Assumptions in the simulations / designing a simulation

  • Obviously, the conclusions one draws from a simulation are dependent on all of the assumptions that go into the simulations.
  • Note that assumptions aren't necessarily bad...
  • Assumptions are useful, e.g., for compressing our understanding and compressing the details of the system we are studying
  • The very act of spelling out assumptions is hugely useful.
  • It would be nice to not hard code anything (make your code general, declare all of the numerical constants)
  • It would be nice to be modular (i.e., accept any form of "ground-truth anatomy" or whatever).
  • Generative models (forward models) - ways of specifying a system such that you can generate new data points to your heart's content (as opposed to discriminative models...)
  • Signal and noise. You have to be very careful in how you define and operationalize these things. "What type of noise did you assume?" This could be very important. Both the signal and noise are critical components of a simulation. The ground-truth arguably includes both signal and noise, and we need to carefully think about both components.
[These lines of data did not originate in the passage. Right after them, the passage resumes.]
(** X10. A search invents nothing: every row of its table has the name, the
    path and the type of a record of the catalog that holds the term, in
    its file name or in its content, together with the count of the term
    in that content; and there are no more rows than records. *)
Theorem search_rows_come_from_catalog (search_term table_name : string)
    (c : connection) :
  table_name <> "files_info" ->
  let rows :=
    rows_of table_name
      (state_after (search_for_term search_term table_name) c) in
  (forall row, row ∈ rows ->
     exists r, r ∈ files_info (session c) /\
       holds_term search_term r = true /\
       row = result_row r
               (Str.count (Str.lower (content r)) (Str.lower search_term))) /\
  length rows <= length (files_info (session c)).
Proof.
  intros Hname rows. subst rows. rewrite rows_after_search by assumption.
  split.
  - intros row Hrow. apply list_elem_of_omap in Hrow as (r & Hr & Hrow).
    apply search_row_inv in Hrow as [-> Hholds]. now exists r.
  - generalize (files_info (session c)). intros l.
    induction l as [|r l IH]; [reflexivity|].
    cbn. destruct (search_row search_term r); cbn; lia.
Qed.

Lemma startswith_length (s sub : string) :
  Str.startswith s sub = true -> String.length sub <= String.length s.
Proof.
  revert s. induction sub as [|a sub IH]; intros s H; [cbn; lia|].
  destruct s as [|b s]; [discriminate|].
  cbn in H. apply andb_true_iff in H as [_ H]. apply IH in H. cbn. lia.
Qed.

(** The matches counted do not overlap: together they fit in the text. *)
Lemma count_scan_fits (sub s : string) (skip : nat) :
  Str.count_scan sub s skip * String.length sub <= String.length s - skip.
Proof.
  revert skip. induction s as [|a s IH]; intros skip; [cbn; lia|].
  cbn [Str.count_scan]. destruct skip as [|k].
  - destruct (Str.startswith (String a s) sub) eqn:Hsw.
    + apply startswith_length in Hsw. cbn [String.length] in *.
      specialize (IH (String.length sub - 1)).
      rewrite Nat.mul_succ_l. lia.
    + specialize (IH 0). cbn [String.length]. lia.
  - specialize (IH k). cbn [String.length]. lia.
Qed.

Lemma count_fits (s sub : string) :
  Str.count s sub * String.length sub <= String.length s.
Proof.
  destruct sub as [|a sub]; [cbn; lia|].
  unfold Str.count. pose proof (count_scan_fits (String a sub) s 0). lia.
Qed.

(** With [files_info] for its table, the search truncates the catalog and
    then finds nothing to go through. *)
Lemma search_for_term_files_info_run (search_term : string) (c : connection) :
  search_for_term search_term "files_info" c = (Ok tt, catalog_emptied c).
Proof. reflexivity. Qed.

(** ** What the search prints *)

Lemma count_pos_b (s sub : string) :
  (0 <? Str.count s sub)%nat = Str.contains sub s.
Proof.
  destruct (Str.contains sub s) eqn:Hc.
  - apply Nat.ltb_lt. now apply count_pos_iff.
  - apply Nat.ltb_ge.
    destruct (Nat.eq_dec (Str.count s sub) 0) as [->|Hne]; [lia|].
    assert (Hpos : (0 < Str.count s sub)%nat) by lia.
    apply count_pos_iff in Hpos. congruence.
Qed.

(** The rows of a search are the rows of the records that hold the term. *)
Lemma omap_search_row_filter (search_term : string) (files : list FileRecord) :
  omap (search_row search_term) files
  = (fun r => result_row r (Str.count (Str.lower (content r))
                                      (Str.lower search_term)))
    <$> filter (fun r => holds_term search_term r = true) files.
Proof.
  induction files as [|r files IH]; [reflexivity|].
  assert (Hrow : search_row search_term r
                 = if holds_term search_term r
                   then Some (result_row r
                                (Str.count (Str.lower (content r))
                                           (Str.lower search_term)))
                   else None).
  { unfold search_row, holds_term. now rewrite count_pos_b. }
  cbn [omap list_omap]. rewrite Hrow.
  destruct (holds_term search_term r) eqn:Hholds.
  - rewrite filter_cons_True by assumption. cbn. now rewrite <- IH.
  - rewrite filter_cons_False by congruence. exact IH.
Qed.

Lemma map_fmap {A B C : Type} (f : B -> C) (g : A -> B) (l : list A) :
  map f (g <$> l) = map (fun x => f (g x)) l.
Proof.
  induction l as [|x l IH]; [reflexivity|].
  rewrite fmap_cons. cbn [map]. now f_equal.
Qed.

Lemma print_results_rows (table_name : string) (rows : list SearchResultRow)
    (id : nat) :
  print_results table_name
    (with_ids id rows
       (fun row => [VStr (row_file_name row); VStr (row_full_path row);
                    VInt (occurrences row); VStr (row_file_type row)]))
  = match rows with
    | [] => [newline +:+ "No matches found for the search term."]
    | _ :: _ =>
        (newline +:+ "Search results in table " +:+ table_name +:+ ":")
        :: map result_line rows
    end.
Proof.
  destruct rows as [|row rows]; [reflexivity|].
  cbn [with_ids print_results]. f_equal.
  generalize (S id). revert row.
  induction rows as [|row' rows IH]; intros row k; [reflexivity|].
  cbn [with_ids map]. f_equal.
  specialize (IH row' (S k)). cbn [with_ids map] in IH.
  now injection IH.
Qed.

Lemma search_for_term_printing_run (search_term table_name : string)
    (c : connection) :
  table_name <> "files_info" ->
  search_for_term_printing search_term table_name c
  = (Ok (print_results table_name
           (with_ids 1 (omap (search_row search_term) (files_info (session c)))
              (fun row => [VStr (row_file_name row); VStr (row_full_path row);
                           VInt (occurrences row); VStr (row_file_type row)]))),
     state_after (search_for_term search_term table_name) c).
Proof.
  intros Hname. unfold state_after.
  rewrite search_for_term_run by assumption. cbn [snd].
  destruct (create_search_table_run table_name c Hname)
    as (s & Hcreate & Hfiles & Htable & Hins).
  unfold search_for_term_printing.
  rewrite (bind_ok _ _ _ _ _ Hcreate).
  apply try_except_mysql_ok.
  rewrite (bind_ok _ _ _ _ _
             (truncate_table_run table_name {| committed := s; session := s |}
                                 Hname Htable)).
  cbn zeta. cbn [session committed].
  unfold select_files at 1. unfold bind at 1.
  cbn [session committed files_info].
  erewrite bind_ok
    by (apply search_loop_run with (rows := []);
        [assumption | simpl; apply lookup_insert_eq]).
  unfold commit at 1. unfold bind at 1.
  cbn [session committed files_info search_tables].
  unfold bind, select_all, ret. cbn [session committed search_tables].
  apply String.eqb_neq in Hname. rewrite Hname, lookup_insert_eq.
  rewrite !insert_insert_eq, Hins, Hfiles. reflexivity.
Qed.
(** C2, as the code has it: when an enable attempt fails with anything
    but a timeout, the readiness event of the address is cleared, the
    task does not raise, and it goes on to await the next
    [ServicesResolved] notification (a new attempt follows only when
    one is read); over a whole run [enable()] is called once at the
    start and once more per notification read; a per-attempt timeout,
    however, is retried at once inside [_enable] while the manager
    runs, without touching the event and without awaiting a
    notification. *)
Theorem enable_wait_loop address :
  (forall s e,
      at_pc s = AtGather -> e <> TimeoutError ->
      let s' := step address s (GatherDone (Failed e)) in
      _connected (cm s') !! address = Some false /\
      (forall x, at_pc s' <> Crashed x) /\
      acts s' = acts s ++ [CnClear; AwaitResolved] ++
        match queue s with
        | [] => []
        | v :: _ =>
            GotResolved v ::
            if _process (cm s) then [EnableCall; Attempt] else []
        end) /\
  (forall c inputs,
      let s := run address inputs (_restart address c) in
      let E := count EnableCall (acts s) in
      let G := count (GotResolved true) (acts s) in
      (G <= E <= S G)%nat /\
      (at_pc s = AtGather \/ at_pc s = AtResolved -> E = S G) /\
      (E <= count Attempt (acts s) <= E + count TimeoutLogged (acts s))%nat) /\
  (forall s,
      at_pc s = AtGather -> _process (cm s) = true ->
      step address s (GatherDone (Failed TimeoutError)) =
        goto AtGather (queue s) (emit Attempt (emit TimeoutLogged s))).
Proof.
  split; [|split].
  - intros s e Hpc Hne. unfold step. rewrite Hpc.
    assert (forall q,
      let s' := wait_resolved address q (cn_clear address s) in
      _connected (cm s') !! address = Some false /\
      (forall x, at_pc s' <> Crashed x) /\
      acts s' = acts s ++ [CnClear; AwaitResolved] ++
        match q with
        | [] => []
        | v :: _ =>
            GotResolved v ::
            if _process (cm s) then [EnableCall; Attempt] else []
        end) as Hclear.
    { intros q. rewrite wait_resolved_eq.
      destruct q as [|v q']; [|destruct (_process (cm s)) eqn:Hp]; simpl;
        rewrite ?Hp; simpl; rewrite lookup_insert_eq, <- ?app_assoc; simpl;
        (split; [reflexivity|]); (split; [discriminate|]); reflexivity. }
    destruct e; try (exact (Hclear (queue s))). congruence.
  - intros c inputs.
    pose proof (run_counted address inputs _ (restart_counted address c)) as Hc.
    unfold counted in Hc. cbv zeta in *. destruct Hc as (Hpc & HA).
    split; [|split].
    + destruct (at_pc (run address inputs (_restart address c))); lia.
    + intros [Hg|Hg]; rewrite Hg in Hpc; exact Hpc.
    + exact HA.
  - intros s Hpc Hp. unfold step, _enable. rewrite Hpc. simpl. now rewrite Hp.
Qed.

Lemma enable_wait_loop_witness :
  let s := _restart sample_mac sample in
  at_pc s = AtGather /\
  _connected
    (cm (step sample_mac s (GatherDone (Failed (NativeError "Not connected")))))
    !! sample_mac = Some false /\
  step sample_mac s (GatherDone (Failed TimeoutError)) =
    goto AtGather (queue s) (emit Attempt (emit TimeoutLogged s)).
Proof.
  split; [reflexivity|]. split.
  - apply (proj1 (enable_wait_loop sample_mac)
             (_restart sample_mac sample) (NativeError "Not connected")
             eq_refl).
    discriminate.
  - apply (proj2 (proj2 (enable_wait_loop sample_mac))); reflexivity.
Defined.

(** C2 as stated fails: after an attempt that times out, the event is
    still set and a third attempt is under way although a single
    notification was ever observed. *)
Lemma enable_timeout_retry_counterexample :
  let s := run sample_mac
             [GatherDone Enabled; Notified true;
              GatherDone (Failed TimeoutError)]
             (_restart sample_mac sample) in
  acts s = [EnableCall; Attempt; CnSet; AwaitResolved;
            GotResolved true; EnableCall; Attempt;
            TimeoutLogged; Attempt] /\
  at_pc s = AtGather /\
  _connected (cm s) !! sample_mac = Some true /\
  count CnClear (acts s) = 0%nat /\
  count Attempt (acts s) = 3%nat /\
  count (GotResolved true) (acts s) = 1%nat.
Proof. vm_compute. repeat split; reflexivity. Qed.

End ConnectionManagerFacts.

(* ================================================================== *)
(** * Further properties of the serial engine *)

Section SerialMore.
Import Serial.

Lemma ceil_div20_bounds a :
  20 * (ceil_div20 a - 1) < a <= 20 * ceil_div20 a.
Proof.
  unfold ceil_div20.
  pose proof (Z.div_mod (a + 19) 20 ltac:(lia)) as Hdm.
  pose proof (Z.mod_pos_bound (a + 19) 20 ltac:(lia)) as Hb.
  lia.
Qed.

(** X1: inside the loop of [read], where the buffer is short of [n], the
    grant [credits_for data n] is a byte value of at least 1; up to 5100
    missing bytes it is the least number of 20-byte frames that holds
    them, beyond that it is the cap 255.  With nothing missing the
    result is not positive. *)
Theorem credits_for_covers data n :
  (len data < n ->
   1 <= credits_for data n <= 255 /\
   (n - len data <= 5100 ->
    20 * (credits_for data n - 1) < n - len data <= 20 * credits_for data n) /\
   (5100 < n - len data -> credits_for data n = 255)) /\
  (n <= len data -> credits_for data n <= 0).
Proof.
  rewrite credits_for_eq.
  pose proof (ceil_div20_bounds (n - len data)) as Hb.
  split.
  - intros Hlt. split; [|split]; lia.
  - intros Hge. lia.
Qed.

Lemma credits_for_covers_witness :
  len (replicate 90 x00) < 100 /\
  20 * (credits_for (replicate 90 x00) 100 - 1) < 100 - len (replicate 90 x00)
    <= 20 * credits_for (replicate 90 x00) 100.
Proof.
  assert (len (replicate 90 x00) < 100) as Hlt by (vm_compute; reflexivity).
  split; [exact Hlt|].
  apply (proj1 (proj2 (proj1 (credits_for_covers (replicate 90 x00) 100) Hlt))).
  vm_compute. discriminate.
Defined.

(** The run of the loop of [read], whatever the ledger: the trace grows,
    one frame is received per frame taken from the channel, and the
    ledger moves by the grants minus the frames. *)
Lemma read_loop_run n tx : forall data s,
  exists new,
    trace (read_loop n tx data s).1.2 = trace s ++ new /\
    frames_received new =
      Z.of_nat (length tx) - Z.of_nat (length (read_loop n tx data s).2) /\
    _rx_credits (read_loop n tx data s).1.2 =
      _rx_credits s + granted new - frames_received new.
Proof.
  induction tx as [|item tx IH]; intros data s; rewrite read_loop_eq;
    (destruct (len data <? n) eqn:Hlt;
     [ apply Z.ltb_lt in Hlt;
       destruct (rx_credits_mgr_enter_spec data n s Hlt)
         as (s1 & new1 & He & Htr & Hc & Hf & _);
       rewrite He
     | exists []; rewrite app_nil_r;
       destruct (len data =? n); simpl;
       unfold granted, frames_received; simpl;
       (split; [reflexivity|split; lia]) ]).
  - exists (new1 ++ [AwaitFrame (_rx_credits s1)]). simpl.
    rewrite Htr, <- app_assoc. split; [reflexivity|].
    rewrite granted_app, frames_received_app.
    unfold granted at 2, frames_received at 2. simpl.
    split; lia.
  - cbv zeta.
    set (s2 := _rx_credits_mgr_exit
                 (log (GotFrame item) (log (AwaitFrame (_rx_credits s1)) s1))).
    destruct (IH (data ++ item) s2) as (new2 & Htr2 & Hf2 & Hc2).
    exists (new1 ++ [AwaitFrame (_rx_credits s1); GotFrame item;
                     Ledger (_rx_credits s1 - 1)] ++ new2).
    split.
    { rewrite Htr2. subst s2. simpl. rewrite Htr, <- !app_assoc. reflexivity. }
    rewrite !granted_app, !frames_received_app.
    unfold granted at 2, frames_received at 2. simpl length.
    subst s2. simpl in Hc2 |- *.
    split; lia.
Qed.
Some examples of simulations in the neuroimaging / computational world

  • Simulating brain responses to stimulus properties (e.g. pRF, example:  https://daslab.shinyapps.io/viewPRF/ )
  • Simulating realistic fMRI time-series data in response to different types of experimental designs (block vs event, trial durations, rest periods, etc; example,  https://daslab.shinyapps.io/BetaSeriesSim/ )
  • Simulating noisy anatomical data and seeing how well signal processing methods can handle them
  • Simulating statistical simulations, linear algebra, stuff like that (example:  https://daslab.shinyapps.io/LogisticRegression/ ).
  • Simulations of pure noise and seeing what analysis results are produced
  • Note the close connection to permutation / shuffling / resampling approaches for analyzing real data
  • Simulations of pure signal and seeing what analysis results are produced

Definitions

  • Ground truth - some system that you control and declare is the signal.
  • It's easier to think about deterministic systems...
  • But sometimes you have stochastic systems (e.g. probabilistic models)
  • Noise - stuff that gets added into your measurement that you aren't necessarily interested in and/or that you don't actually know where it comes
  • Estimation - The idea that we are trying to guess/derive/infer some underlying system parameter based on some limited and noisy data.
  • Recovery - Like estimation, but where we know what the 'ground truth' is, and the emphasis is on matching the estimates to the true value.
  • Metrics [see  https://arxiv.org/abs/2201.09351 ]
  • Error - the overall deviation between an estimate and the ground truth. It includes both bias and variance.
  • Bias - the discrepancy between the expected value of your estimate and the ground truth. In general, we don't want bias.
  • Variance - the variability of your estimate across repeated experiments.